Tally the lines below that hold the string "tlen", and give only the tally.

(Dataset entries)
Content starts
(* ===== verification/Auth.v ===== *)
(** * Tokens, timestamps and encryption (auth/security_auth_enhance.c)

    The CONFIG_AUTH_ENHANCE layer: the 42-byte session token with its
    scrambled timestamp, the scrambling of the command block, the encryption
    of login data and of the session's secure parameters.  Byte buffers are
    lists; a pointer that the code tests for NULL is an [option]. *)

From stdpp Require Import base gmap list.
From Stdlib Require Import ZArith Lia.
From S2P Require Import Prelude KernelApi TeeTypes Buffers Mailbox SessReg CallTypes.

Definition INC : Z := 1.
Definition DEC : Z := 0.
Definition UN_SYNCED : Z := 0x55.
Definition IS_SYNCED : Z := 0xaa.
Definition ENCRYPT : Z := 1.
Definition DECRYPT : Z := 0.
Definition SCRAMBLING_KEY_LEN : Z := 4.
Definition TIMESTAMP_BUFFER_INDEX : Z := 32.
Definition KERNAL_API_INDEX : Z := 40.
Definition SYNC_INDEX : Z := 41.
Definition TIMESTAMP_LEN_DEFAULT : Z := KERNAL_API_INDEX - TIMESTAMP_BUFFER_INDEX.
Definition KERNAL_API_LEN : Z := TOKEN_BUFFER_LEN - KERNAL_API_INDEX.
Definition TIMESTAMP_SAVE_INDEX : Z := 16.
Definition SCRAMBLING_OPERATION : nat := 1.
Definition INVALID_TZMP_UID : Z := 0xffffffff.
Definition UINT64_MAX : Z := 0xFFFFFFFFFFFFFFFF.
Definition AES_LOGIN_MAXLEN : Z := 1024.
Definition CIPHER_BLOCK_BYTESIZE : Z := 16.
Definition ENCRYPTION_HEAD_LEN : Z := 20.
Definition SECURE_PARAMS_STRUCT_LEN : Z := 80.
Definition ROOT_KEY_BUF_LEN : Z := 100.

(** ** The timestamp in a token *)

Definition is_token_empty (token : option (list Z)) (token_len : Z) : bool :=
  match token with
  | None => true
  | Some t => forallb (λ b, b =? 0) (sub_buf t 0 token_len)
  end.

(** The bytes of [secure_info->scrambling]. *)
Definition scrambling_bytes (i : session_secure_info) : list Z :=
  mjoin (le_bytes 4 <$> scrambling i).

Fixpoint xor_loop (i : nat) (inp : list Z) (key : list Z) (key_len : Z) : list Z :=
  match inp with
  | [] => []
  | b :: inp =>
      Z.lxor b (nth (Z.to_nat (Z.of_nat i mod key_len)) key 0)
        :: xor_loop (S i) inp key key_len
  end.

(** Status and the bytes written to [out]. *)
Definition scrambling_timestamp (inp : option (list Z)) (data_len : Z)
    (key : option (list Z)) (key_len : Z) : Z * list Z :=
  match inp, key with
  | Some inp, Some key =>
      if (data_len =? 0) || (SECUREC_MEM_MAX_LEN <? data_len)
         || (SECUREC_MEM_MAX_LEN <? key_len) || (key_len =? 0)
      then (- EFAULT, [])
      else (EOK, xor_loop 0 (sub_buf inp 0 data_len) key key_len)
  | _, _ => (- EFAULT, [])
  end.

Definition change_time_stamp (flag time_stamp : Z) : Z * Z :=
  if flag =? INC then
    if time_stamp <? UINT64_MAX then (EOK, time_stamp + 1) else (- EFAULT, time_stamp)
  else if flag =? DEC then
    if 0 <? time_stamp then (EOK, time_stamp - 1) else (- EFAULT, time_stamp)
  else (- EFAULT, time_stamp).

Definition descrambling_timestamp (in_token_buf : option (list Z))
    (info : option session_secure_info) (flag : Z) : Z * option (list Z) :=
  match in_token_buf, info with
  | Some t, Some i =>
      let '(r, ts) := scrambling_timestamp (Some (drop 32 t)) TIMESTAMP_LEN_DEFAULT
                        (Some (scrambling_bytes i)) SCRAMBLING_KEY_LEN in
      if nonzero r then (- EFAULT, in_token_buf)
      else
        let '(ret, time_stamp) := change_time_stamp flag (le_value ts) in
        if nonzero ret then (ret, in_token_buf)
        else
          let '(r, ts) := scrambling_timestamp (Some (le_bytes 8 time_stamp))
                            TIMESTAMP_LEN_DEFAULT (Some (scrambling_bytes i))
                            SCRAMBLING_KEY_LEN in
          if nonzero r then (- EFAULT, in_token_buf)
          else (EOK, Some (splice t TIMESTAMP_BUFFER_INDEX ts))
  | _, _ => (- EINVAL, in_token_buf)
  end.

(** [&session->secure_info] of a session address. *)
Definition session_info (R : registry) (session : Z) : outcome session_secure_info :=
  s ← at_index (g_sessions R) session; Ret (secure_info s).

Section Token.
Context {P : PageMap} {F : PhysMap}.

(** Increment the timestamp of the token an invoke command carries.  The token
    is in memory at the command's [token_phys]. *)
Definition update_timestamp (R : registry) (m : mem) (cmd : tc_ns_smc_cmd)
    : outcome (registry * mem * Z) :=
  if cmd_type cmd =? CMD_TYPE_TA then
    let a := phys_to_virt (phys_join (token_h_phys cmd) (token_phys cmd)) in
    let token := if a =? 0 then None
                 else Some (load_bytes m a (Z.to_nat TOKEN_BUFFER_LEN)) in
    if is_token_empty token TOKEN_BUFFER_LEN then Ret (R, m, - EFAULT)
    else
      '(R, session) ← tc_find_session_by_uuid R (dev_file_id cmd) cmd;
      if session =? 0 then Ret (R, m, - EFAULT)
      else
        info ← session_info R session;
        let '(r, token) := descrambling_timestamp token (Some info) INC in
        R ← put_session_struct R session;
        if nonzero r then Ret (R, m, - EFAULT)
        else
          let t := default [] token in
          Ret (R, store_bytes m a (splice t SYNC_INDEX [UN_SYNCED]), EOK)
  else Ret (R, m, EOK).

Definition sync_timestamp (R : registry) (cmd : tc_ns_smc_cmd)
    (token : option (list Z)) (tlen : Z) (is_global : bool)
    : outcome (registry * option (list Z) * Z) :=
  match token with
  | None => Ret (R, token, - EFAULT)
  | Some t =>
      if tlen <=? SYNC_INDEX then Ret (R, token, - EFAULT)
      else if (cmd_id cmd =? GLOBAL_CMD_ID_OPEN_SESSION) && is_global
      then Ret (R, token, EOK)
      else
        let sync := nth (Z.to_nat SYNC_INDEX) t 0 in
        if sync =? UN_SYNCED then
          '(R, session) ← tc_find_session_by_uuid R (dev_file_id cmd) cmd;
          if session =? 0 then Ret (R, token, - EFAULT)
          else
            info ← session_info R session;
            let '(r, token) := descrambling_timestamp token (Some info) DEC in
            R ← put_session_struct R session;
            if nonzero r then Ret (R, token, - EFAULT) else Ret (R, token, EOK)
        else if sync =? IS_SYNCED then Ret (R, token, EOK)
        else Ret (R, token, - EFAULT)
  end.

(** ** Scrambling of the command block *)

Definition with_operation (c : tc_ns_smc_cmd) (lo hi : Z) : tc_ns_smc_cmd :=
  SmcCmd (uuid c) (cmd_type c) (cmd_id c) (dev_file_id c) (context_id c) (agent_id c)
    lo hi (login_method c) (login_data_phy c) (login_data_h_addr c)
    (login_data_len c) (err_origin c) (ret_val c) (event_nr c) (uid c) (ca_pid c)
    (token_phys c) (token_h_phys c) (pid c) (params_phys c) (params_h_phys c)
    (eventindex c) (started c).

Definition with_pid (c : tc_ns_smc_cmd) (x : Z) : tc_ns_smc_cmd :=
  SmcCmd (uuid c) (cmd_type c) (cmd_id c) (dev_file_id c) (context_id c) (agent_id c)
    (operation_phys c) (operation_h_phys c) (login_method c) (login_data_phy c)
    (login_data_h_addr c) (login_data_len c) (err_origin c) (ret_val c) (event_nr c)
    (uid c) (ca_pid c) (token_phys c) (token_h_phys c) x (params_phys c)
    (params_h_phys c) (eventindex c) (started c).

Definition scrambling_operation (cmd : tc_ns_smc_cmd) (scrambler : Z) : tc_ns_smc_cmd :=
  let cmd :=
    if nonzero (operation_phys cmd) || nonzero (operation_h_phys cmd)
    then with_operation cmd (Z.lxor (operation_phys cmd) scrambler)
           (Z.lxor (operation_h_phys cmd) scrambler)
    else cmd in
  with_pid cmd (Z.lxor (pid cmd) scrambler).

Definition update_chksum (R : registry) (cmd : tc_ns_smc_cmd)
    : outcome (registry * tc_ns_smc_cmd * Z) :=
  if cmd_type cmd =? CMD_TYPE_TA then
    '(R, session) ← tc_find_session_by_uuid R (dev_file_id cmd) cmd;
    if session =? 0 then Ret (R, cmd, EOK)
    else
      info ← session_info R session;
      let cmd := scrambling_operation cmd (nth SCRAMBLING_OPERATION (scrambling info) 0) in
      R ← put_session_struct R session;
      Ret (R, cmd, EOK)
  else Ret (R, cmd, EOK).

Definition verify_chksum (R : registry) (cmd : tc_ns_smc_cmd) : outcome (registry * Z) :=
  if cmd_type cmd =? CMD_TYPE_TA then
    '(R, session) ← tc_find_session_by_uuid R (dev_file_id cmd) cmd;
    R ← put_session_struct R session;
    Ret (R, EOK)
  else Ret (R, EOK).

End Token.

(** ** Random data *)

Section Cipher.
Context {SB : SecureBuf} {KR : KernelRandom} {KC : KernelCipher}.

Definition check_random_data (data : list Z) (size : Z) : Z :=
  if forallb (λ b, b =? 0) (sub_buf data 0 size) then - 1 else 0.

(** Fill [size] bytes at [off] of [data]. *)
Definition generate_random_data (data : option (list Z)) (off size : Z)
    : Z * option (list Z) :=
  match data with
  | None => (- EFAULT, data)
  | Some d =>
      if size =? 0 then (- EFAULT, data)
      else
        let '(r, d) := buf_set d off size 0 size in
        if nonzero r then (- EFAULT, Some d)
        else
          let d := splice d off (get_random_bytes_arch size) in
          if check_random_data (sub_buf d off size) size =? 0 then (0, Some d)
          else
            let d := splice d off (get_random_bytes size) in
            if nonzero (check_random_data (sub_buf d off size) size)
            then (- EFAULT, Some d) else (0, Some d)
  end.

Definition generate_challenge_word (word : option (list Z)) (size : Z)
    : Z * option (list Z) :=
  match word with None => (- EINVAL, word) | Some _ => generate_random_data word 0 size end.

(** ** Encryption sizes *)

Definition is_opensession_by_index (flags cmd index : Z) : bool :=
  nonzero (Z.land flags TC_CALL_GLOBAL) && (2 <=? index)
  && (cmd =? GLOBAL_CMD_ID_OPEN_SESSION).

(** [round_up(x, y)] of linux/kernel.h on [uint32_t], [y] a power of two. *)
Definition round_up (x y : Z) : Z := u32 (Z.lor (u32 (x - 1)) (y - 1) + 1).

Definition is_valid_size (buffer_size temp_size : Z) : bool :=
  if AES_LOGIN_MAXLEN <? buffer_size then false
  else if round_up buffer_size SZ_4K <? temp_size then false
  else true.

(** Status, [plaintext_size], [plaintext_aligned_size], [total_size]. *)
Definition calc_plaintext_size (payload_size buffer_size : Z) : Z * (Z * Z * Z) :=
  let plaintext_size := u32 (payload_size + ENCRYPTION_HEAD_LEN) in
  let aligned := round_up plaintext_size CIPHER_BLOCK_BYTESIZE in
  let total := u32 (aligned + IV_BYTESIZE) in
  (if buffer_size <? total then - ENOMEM else 0, (plaintext_size, aligned, total)).

(** ** Head and padding *)

(** "Trusted-magic" and its terminating null byte. *)
Definition MAGIC_STRING : list Z :=
  [84; 114; 117; 115; 116; 101; 100; 45; 109; 97; 103; 105; 99; 0].

(** [struct encryption_head] as its 20 bytes; [strncpy_s] with a count of the
    string's length plus one copies the string and its null byte. *)
Definition set_encryption_head (head : option (list Z)) (len : Z) : Z * option (list Z) :=
  match head with
  | None => (- EINVAL, head)
  | Some h =>
      if len =? 0 then (- EINVAL, head)
      else
        let '(r, h) := buf_copy h 0 16 MAGIC_STRING 0 14 in
        if nonzero r then (- EFAULT, Some h)
        else (0, Some (splice h 16 (le_bytes 4 len)))
  end.

Definition crypto_aescbc_cms_padding (plaintext : option (list Z))
    (plaintext_len payload_len : Z) : Z * option (list Z) :=
  match plaintext with
  | None => (- EINVAL, plaintext)
  | Some p =>
      if (plaintext_len =? 0) || nonzero (plaintext_len mod CIPHER_BLOCK_BYTESIZE)
         || (plaintext_len <? payload_len)
      then (- EINVAL, plaintext)
      else
        let padding_len := plaintext_len - payload_len in
        if CIPHER_BLOCK_BYTESIZE <=? padding_len then (- EINVAL, plaintext)
        else if padding_len =? 0 then (0, plaintext)
        else
          let '(r, p) := buf_set p payload_len padding_len (u8 padding_len) padding_len in
          if nonzero r then (- EFAULT, Some p) else (0, Some p)
  end.

(** ** AES-CBC *)

(** Status and the bytes written to the output. *)
Definition crypto_aescbc_key256 (input v k : list Z) (size encrypto_type : Z)
    : Z * option (list Z) :=
  if negb crypto_alloc_skcipher then (- EFAULT, None)
  else if negb skcipher_request_alloc then (- ENOMEM, None)
  else if nonzero (crypto_skcipher_setkey k) then (- EFAULT, None)
  else
    let '(r, temp_iv) := buf_copy (replicate 16 0) 0 IV_BYTESIZE v 0 IV_BYTESIZE in
    if nonzero r then (- EFAULT, None)
    else
      let '(ret, out) := skcipher_crypt (nonzero encrypto_type) k temp_iv
                           (sub_buf input 0 size) in
      (ret, Some out).

Definition check_params_for_crypto_session (inp out : option (list Z))
    (k : option (list Z)) (in_len out_len : Z) : Z :=
  match inp, out, k with
  | Some _, Some _, Some _ =>
      if (in_len <? IV_BYTESIZE) || (out_len <? IV_BYTESIZE) then - EINVAL else 0
  | _, _, _ => - EINVAL
  end.

(** Returns the status and the new [out].  Without an [iv] argument the vector
    is at the end of the cryptotext buffer. *)
Definition crypto_session_aescbc_key256 (inp : option (list Z)) (in_len : Z)
    (out : option (list Z)) (out_len : Z) (k iv_arg : option (list Z)) (mode : Z)
    : Z * option (list Z) :=
  let ret := check_params_for_crypto_session inp out k in_len out_len in
  if nonzero ret then (ret, out)
  else if negb ((mode =? ENCRYPT) || (mode =? DECRYPT)) then (- EINVAL, out)
  else
    let i := default [] inp in
    let o := default [] out in
    let '(src_len, dest_len) :=
      match iv_arg with
      | Some _ => (in_len, out_len)
      | None => if mode =? ENCRYPT then (in_len, out_len - IV_BYTESIZE)
                else (in_len - IV_BYTESIZE, out_len)
      end in
    if negb (src_len =? dest_len) || (src_len =? 0)
       || nonzero (src_len mod CIPHER_BLOCK_BYTESIZE)
    then (- EINVAL, out)
    else
      let '(r, o) :=
        match iv_arg with
        | Some _ => (0, o)
        | None => if mode =? ENCRYPT
                  then let '(r, o') := generate_random_data (Some o) dest_len IV_BYTESIZE in
                       (r, default o o')
                  else (0, o)
        end in
      if nonzero r then (r, Some o)
      else
        let v := match iv_arg with
                 | Some v => v
                 | None => if mode =? ENCRYPT then sub_buf o dest_len IV_BYTESIZE
                           else sub_buf i src_len IV_BYTESIZE
                 end in
        let '(ret, text) := crypto_aescbc_key256 i v (default [] k) src_len mode in
        (ret, Some (match text with Some t => splice o 0 t | None => o end)).

End Cipher.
Content ends
▶ **The answer**: 2